The Senators’ letter comes as the Treasury Department considers a $10 billion loan to support the USPS, which continues to see mail traffic, and thus revenue, drop immensely during this COVID-19 pandemic, all the while becoming an even more important lifeline to Americans and businesses. President Trump recently publicly threatened that he will not approve the loan unless the USPS quadruples postage rates.

“Enshrined in the U.S. Constitution, the USPS has always provided an invaluable service —delivery to anyone with an address, regardless of living in an urban versus rural area, being rich or poor, or old or young,” wrote the Senators. “Now, during the COVID-19 crisis, millions of people are receiving their much-needed relief checks through the mail. An affordable delivery service is needed more than ever in these times—to ensure everyone is able to get their essential medicine prescriptions, purchase items not available in their area, or to keep in touch with loved ones in a time of social distancing. U.S. businesses, especially small and medium-sized businesses that are suffering greatly because of lost revenue because of the coronavirus, also rely on receiving goods through the USPS’s affordable pricing structure.”
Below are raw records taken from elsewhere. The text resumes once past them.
Definition NewHorizonErrorWrapper (e : option err) : option HorizonErrorWrapper :=
  match e with
  | None => None
  | Some e =>
    match As_Horizon e with
    | Some w => Some w
    | None =>
      match horizonclient_GetError e with
      | None => Some (mkHorizonErrorWrapper 0 Problem_zero e None)
      | Some (p, codes) => Some (mkHorizonErrorWrapper (P_Status p) p e codes)
      end
    end
  end.
End NewHorizonErrorWrapper.

(** ** The interface [TransactionError] *)

(** The dynamic type of a [utils.TransactionError] is one of the two wrappers. *)
Inductive TransactionError :=
  | TEHorizon (w : HorizonErrorWrapper)
  | TERPC (w : RPCErrorWrapper).

Definition te_err (t : TransactionError) : err :=
  match t with TEHorizon w => horizon_err w | TERPC w => rpc_err w end.
Definition IsRetryable (t : TransactionError) : bool :=
  match t with TEHorizon w => H_IsRetryable w | TERPC w => R_IsRetryable w end.
Definition ShouldMarkAsError (t : TransactionError) : bool :=
  match t with TEHorizon w => H_ShouldMarkAsError w | TERPC w => R_ShouldMarkAsError w end.
Definition ShouldReportToCrashTracker (t : TransactionError) : bool :=
  match t with
  | TEHorizon w => H_ShouldReportToCrashTracker w
  | TERPC w => R_ShouldReportToCrashTracker w
  end.
Definition GetErrorType (t : TransactionError) : string :=
  match t with TEHorizon _ => "Horizon" | TERPC _ => "RPC" end.

(** ** Lemmas *)

(** Induction along the [Unwrap] chain of an error. *)
Lemma err_chain_ind (P : err -> Prop)
    (Hsent : forall m, P (ESentinel m)) (Hnew : forall m, P (ENew m))
    (Hext : forall m, P (EExternal m)) (Hwrap : forall p e, P e -> P (EWrap p e))
    (Hhor : forall sc p e codes, P e -> P (EHorizon sc p e codes))
    (Hsim : forall t e r, P e -> P (ESimulation (mkSimulationError t (Some e) r)))
    (Hsim0 : forall t r, P (ESimulation (mkSimulationError t None r)))
    (Hrpc : forall s e, P e -> P (ERPC s e))
    (Hst : forall st id b e, P e -> P (ETransactionStatusUpdate st id b e))
    (Hhttp : forall sc m c e, P e -> P (EHTTP sc m c (Some e)))
    (Hhttp0 : forall sc m c, P (EHTTP sc m c None)) (Hop : forall n e, P e -> P (EOpaque n e))
    (Hapi : forall c s m, P (EAPI c s m)) (Hjoin : forall e1 s e2, P e1 -> P e2 -> P (EJoin e1 s e2)) :
  forall e, P e.
Proof.
  fix IH 1. intros [m|m|p e|m|sc p e codes|[t [e|] r]|s e|st id b e|sc m c [e|]|n e|c s m|e1 s e2].
  - apply Hsent.
  - apply Hnew.
  - apply Hwrap, IH.
  - apply Hext.
  - apply Hhor, IH.
  - apply Hsim, IH.
  - apply Hsim0.
  - apply Hrpc, IH.
  - apply Hst, IH.
  - apply Hhttp, IH.
  - apply Hhttp0.
  - apply Hop, IH.
  - apply Hapi.
  - apply Hjoin; apply IH.
Qed.

(** No format of the chain wraps two errors. *)
Fixpoint linear (e : err) : bool :=
  match e with
  | EJoin _ _ _ => false
  | ESentinel _ | ENew _ | EExternal _ | EAPI _ _ _ | EHTTP _ _ _ None | EOpaque _ _ => true
  | EWrap _ e' | EHorizon _ _ e' _ | ERPC _ e' | ETransactionStatusUpdate _ _ _ e'
  | EHTTP _ _ _ (Some e') => linear e'
  | ESimulation (mkSimulationError _ (Some e') _) => linear e'
  | ESimulation (mkSimulationError _ None _) => true
  end.

Lemma Error_wrap p e : Error (EWrap p e) = p +:+ ": " +:+ Error e.
Proof. done. Qed.

Lemma errors_Is_wrap p e s : errors_Is (EWrap p e) s = errors_Is e s.
Proof. done. Qed.

Lemma wrap_ok {A} p (r : res A) a : wrap p r = Ok a <-> r = Ok a.
Proof. by destruct r; cbn. Qed.

(** [with_codes] as a proposition. *)
Lemma with_codes_spec w test :
  with_codes w test = true <->
  IsHorizonError w = true /\ exists rc, H_ResultCodes w = Some rc /\ test rc = true.
Proof.
  unfold with_codes, HasResultCodes.
  destruct (IsHorizonError w), (H_ResultCodes w) as [rc|]; cbn;
    split; try (by intros H; split; eauto); try (by intros [_ (? & [=] & _)]); try done;
    try (by intros [[=] _]).
  by intros [_ (? & [= <-] & ?)].
Qed.

Lemma existsb_swap (codes l : list string) :
  existsb (slices_Contains codes) l = existsb (fun c => slices_Contains l c) codes.
Proof.
  apply eq_true_iff_eq. rewrite !existsb_exists. setoid_rewrite slices_Contains_spec.
  setoid_rewrite list_elem_of_In. split; intros (x & ? & ?); eauto.
Qed.

(** The wrappers [NewHorizonErrorWrapper] builds hold result codes only with a
    non-empty problem. *)
Definition horizon_wf (w : HorizonErrorWrapper) : Prop :=
  H_ResultCodes w <> None -> IsHorizonError w = true.
Definition te_wf (t : TransactionError) : Prop :=
  match t with TEHorizon w => horizon_wf w | TERPC _ => True end.

(** Every horizon wrapper of an error chain is well formed. *)
Fixpoint err_wf (e : err) : Prop :=
  match e with
  | ESentinel _ | ENew _ | EExternal _ | EAPI _ _ _ => True
  | EJoin e1 _ e2 => err_wf e1 /\ err_wf e2
  | EWrap _ e' | ERPC _ e' | ETransactionStatusUpdate _ _ _ e' => err_wf e'
  | EHorizon sc p e' codes => horizon_wf (mkHorizonErrorWrapper sc p e' codes) /\ err_wf e'
  | ESimulation (mkSimulationError _ (Some e') _) | EHTTP _ _ _ (Some e') | EOpaque _ e' => err_wf e'
  | ESimulation (mkSimulationError _ None _) | EHTTP _ _ _ None => True
  end.

Lemma As_Horizon_wf e w : err_wf e -> As_Horizon e = Some w -> horizon_wf w.
Proof.
  induction e using err_chain_ind; cbn; intros Hwf H; try done; try (by apply IHe).
  - injection H as <-. by destruct Hwf.
  - destruct Hwf as [H1 H2]. unfold first_of in H. destruct (As_Horizon e1); [|by apply IHe2].
    injection H as <-. by apply IHe1.
Qed.

(** [errors.As] finds the same wrapper through any number of [%w]. *)
Lemma As_Horizon_wrap prefixes e : As_Horizon (foldr EWrap e prefixes) = As_Horizon e.
Proof. induction prefixes; done. Qed.

Lemma As_Horizon_horizon_err w : As_Horizon (horizon_err w) = Some w.
Proof. by destruct w. Qed.

Lemma As_RPC_rpc_err w : As_RPC (rpc_err w) = Some w.
Proof. by destruct w. Qed.

Lemma mark_needs_codes w : horizon_wf w -> H_ShouldMarkAsError w = true -> IsHorizonError w = true.
Proof.
  unfold horizon_wf, H_ShouldMarkAsError. intros Hwf. destruct (H_ResultCodes w); [|done].
  intros _. by apply Hwf.
Qed.

Lemma retry_or_mark t : te_wf t -> IsRetryable t = negb (ShouldMarkAsError t).
Proof.
  intros Hwf. destruct t as [w|w]; [|done]. cbn in *. unfold H_IsRetryable.
  destruct (H_ShouldMarkAsError w) eqn:E; [|by rewrite orb_true_r].
  by rewrite (mark_needs_codes w Hwf E).
Qed.

Lemma mark_causes w (Hwf : horizon_wf w) :
  H_ShouldMarkAsError w =
    (IsBadAuthentication w || IsNotEnoughLumens w || IsSourceAccountNotAuthorized w
     || IsDestinationAccountNotReady w || IsNoIssuer w
     || with_codes w (has_op "function_trapped")).
Proof.
  unfold IsDestinationAccountNotReady, IsBadAuthentication, IsNotEnoughLumens,
    IsSourceAccountNotAuthorized, IsDestinationAccountNotAuthorized, IsDestinationNoTrustline,
    IsNoDestinationAccount, IsLineFull, IsNoIssuer, with_codes, HasResultCodes,
    H_ShouldMarkAsError, horizon_wf in *.
  destruct (H_ResultCodes w) as [rc|]; [|by rewrite andb_false_r].
  rewrite Hwf by done. cbn [andb negb]. rewrite existsb_swap.
  unfold has_op. set (ops := slices_Contains (OperationCodes rc)).
  unfold failedOpCodes, failedTxErrCodes, slices_Contains. cbn [existsb].
  match goal with |- context [if ?a then true else ?b] =>
    replace (if a then true else b) with (a || b) by reflexivity end.
  repeat match goal with
    | |- context [ops ?c] => destruct (ops c); [by rewrite ?orb_true_r|]
    | |- context [?a =? ?c] => destruct (a =? c); [by rewrite ?orb_true_r|]
    end.
  reflexivity.
Qed.

(** ** Properties *)

(** Every transaction error the wrappers build is either terminal
    ([ShouldMarkAsError]) or retryable, never both and never neither; and it is
    terminal exactly for the causes the code has predicates for: bad
    authentication, missing lumens, an unauthorized source, a destination that
    is not ready, a missing issuer, or a trapped contract call. *)
Theorem transaction_error_classes (t : TransactionError) (Hwf : te_wf t) :
  IsRetryable t = negb (ShouldMarkAsError t) /\
  match t with
  | TEHorizon w =>
    ShouldMarkAsError t =
      (IsBadAuthentication w || IsNotEnoughLumens w || IsSourceAccountNotAuthorized w
       || IsDestinationAccountNotReady w || IsNoIssuer w
       || with_codes w (has_op "function_trapped"))
  | TERPC w =>
    ShouldMarkAsError t = true <->
    exists ty e r, R_SimulationError w = Some (mkSimulationError ty e r)
      /\ ty ∈ [SimulationErrorTypeTransactionInvalid; SimulationErrorTypeAuth;
                SimulationErrorTypeContractExecution]
  end.
Proof.
  split; [by apply retry_or_mark|]. destruct t as [w|w]; [by apply mark_causes|].
  destruct w as [[[ty e r]|] e']; cbn; [|by split; [|intros (? & ? & ? & [=] & _)]].
  split.
  - intros H. exists ty, e, r. split; [done|]. destruct ty; try done; set_solver.
  - intros (ty' & ? & ? & [= <- <- <-] & H). by destruct ty; cbn; set_solver.
Qed.

Lemma transaction_error_classes_witness :
  IsRetryable (TERPC (mkRPCErrorWrapper
    (Some (mkSimulationError SimulationErrorTypeAuth None None)) (EExternal "x"))) = false.
Proof. rewrite (proj1 (transaction_error_classes (TERPC _) I)). reflexivity. Defined.

(** A destination that cannot receive the payment fails the transaction
    without a crash report. *)
Theorem destination_not_ready_is_quiet (w : HorizonErrorWrapper) (Hwf : horizon_wf w)
    (H : IsDestinationAccountNotReady w = true) :
  H_ShouldMarkAsError w = true /\ H_IsRetryable w = false /\ H_ShouldReportToCrashTracker w = false.
Proof.
  assert (Hm : H_ShouldMarkAsError w = true).
  { rewrite (mark_causes w Hwf), H. by rewrite orb_true_r. }
  pose proof (retry_or_mark (TEHorizon w) Hwf) as Hr. cbn in Hr. rewrite Hm in Hr.
  unfold H_ShouldReportToCrashTracker. by rewrite Hm, H.
Qed.

Lemma destination_not_ready_is_quiet_witness :
  H_ShouldReportToCrashTracker
    (mkHorizonErrorWrapper 400 (mkProblem "t" "" 400 "" None) (EExternal "x")
       (Some (mkResultCodes "tx_failed" "" ["op_no_trust"]))) = false.
Proof.
  refine (proj2 (proj2 (destination_not_ready_is_quiet _ _ _))); [|reflexivity].
  intros _. reflexivity.
Defined.

(** What the code relies on in [horizonclient]: result codes are read from the
    extras of the problem, so a problem with codes is not empty. *)
Class HorizonClientLaws (HC : HorizonClient) := {
  codes_from_extras : forall e p rc,
    horizonclient_GetError e = Some (p, Some rc) -> Problem_IsEmpty p = false }.

Section stable.
Context {HC : HorizonClient} {HL : HorizonClientLaws HC}.

Lemma NewHorizonErrorWrapper_wf e w :
  err_wf e -> NewHorizonErrorWrapper (Some e) = Some w -> horizon_wf w.
Proof.
  intros Hwf. cbn. destruct (As_Horizon e) as [w'|] eqn:E.
  - intros [= <-]. by apply (As_Horizon_wf e).
  - destruct (horizonclient_GetError e) as [[p [rc|]]|] eqn:G; intros [= <-] H; try done.
    unfold IsHorizonError. cbn. by rewrite (codes_from_extras _ _ _ G).
Qed.

(** Wrapping an error twice changes nothing: however many times the wrapper of
    an error is itself wrapped with [%w], [NewHorizonErrorWrapper] finds it
    back, and it stays well formed. *)
Theorem horizon_wrapper_stable (e : err) (w : HorizonErrorWrapper) (prefixes : list string)
    (Hwf : err_wf e) (Hnew : NewHorizonErrorWrapper (Some e) = Some w) :
  horizon_wf w /\
  NewHorizonErrorWrapper (Some (foldr EWrap (horizon_err w) prefixes)) = Some w.
Proof.
  split; [by apply (NewHorizonErrorWrapper_wf e)|].
  cbn. by rewrite As_Horizon_wrap, As_Horizon_horizon_err.
Qed.
End stable.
The Senators went on to express deep concern with the President’s public statements threatening approval of the $10 billion loan unless specific conditions are added, such as hiking prices perhaps to even four or five-times as high as current levels. These threats appear to be thinly-veiled attempts to retaliate against what he sees as a vocal critic of his presidency, the Washington Post, and its owner Jeff Bezos. President Trump has a history of invoking another of Bezos’ assets, Amazon, in conjunction with calls to increase prices charged by the USPS, strongly suggesting personal and political motivations on this matter. The Senators wrote, “It would be highly inappropriate and unacceptable for the Department of Treasury to act on such motivations when considering the USPS loan or other USPS relief.” 

The Senators further outlined their opposition to privatizing USPS, “We similarly oppose, in the strongest possible terms, using the coronavirus crisis as a way to push through a privatization of the USPS. The White House Office of Management and Budget in 2018 advocated for privatization of the Postal Service, an idea which has been around for a long time but is extremely unpopular with the American people.” 

Before concluding, the Senators added, “Taking advantage of this pandemic by raising prices on shipping companies or pursuing privatization for political purposes will only mean one thing—increased prices for everyday consumers, as well as the huge numbers of businesses that depend on the mail service. These reported planned conditions President Trump seeks to impose on the $10 billion loan to the USPS stand in stark contrast with the relative lack of strings placed on monies made available to corporations in recent relief efforts, no matter how badly a company might have been managed prior to the COVID-19 pandemic.”

In addition to Shaheen and Udall, the letter was signed by 28 Senators. It can be read in full here.

Last month, Senator Shaheen led the New Hampshire congressional delegation in a letter to congressional leadership, urging them to include relief for the U.S. Postal Service in future COVID-19 relief legislation.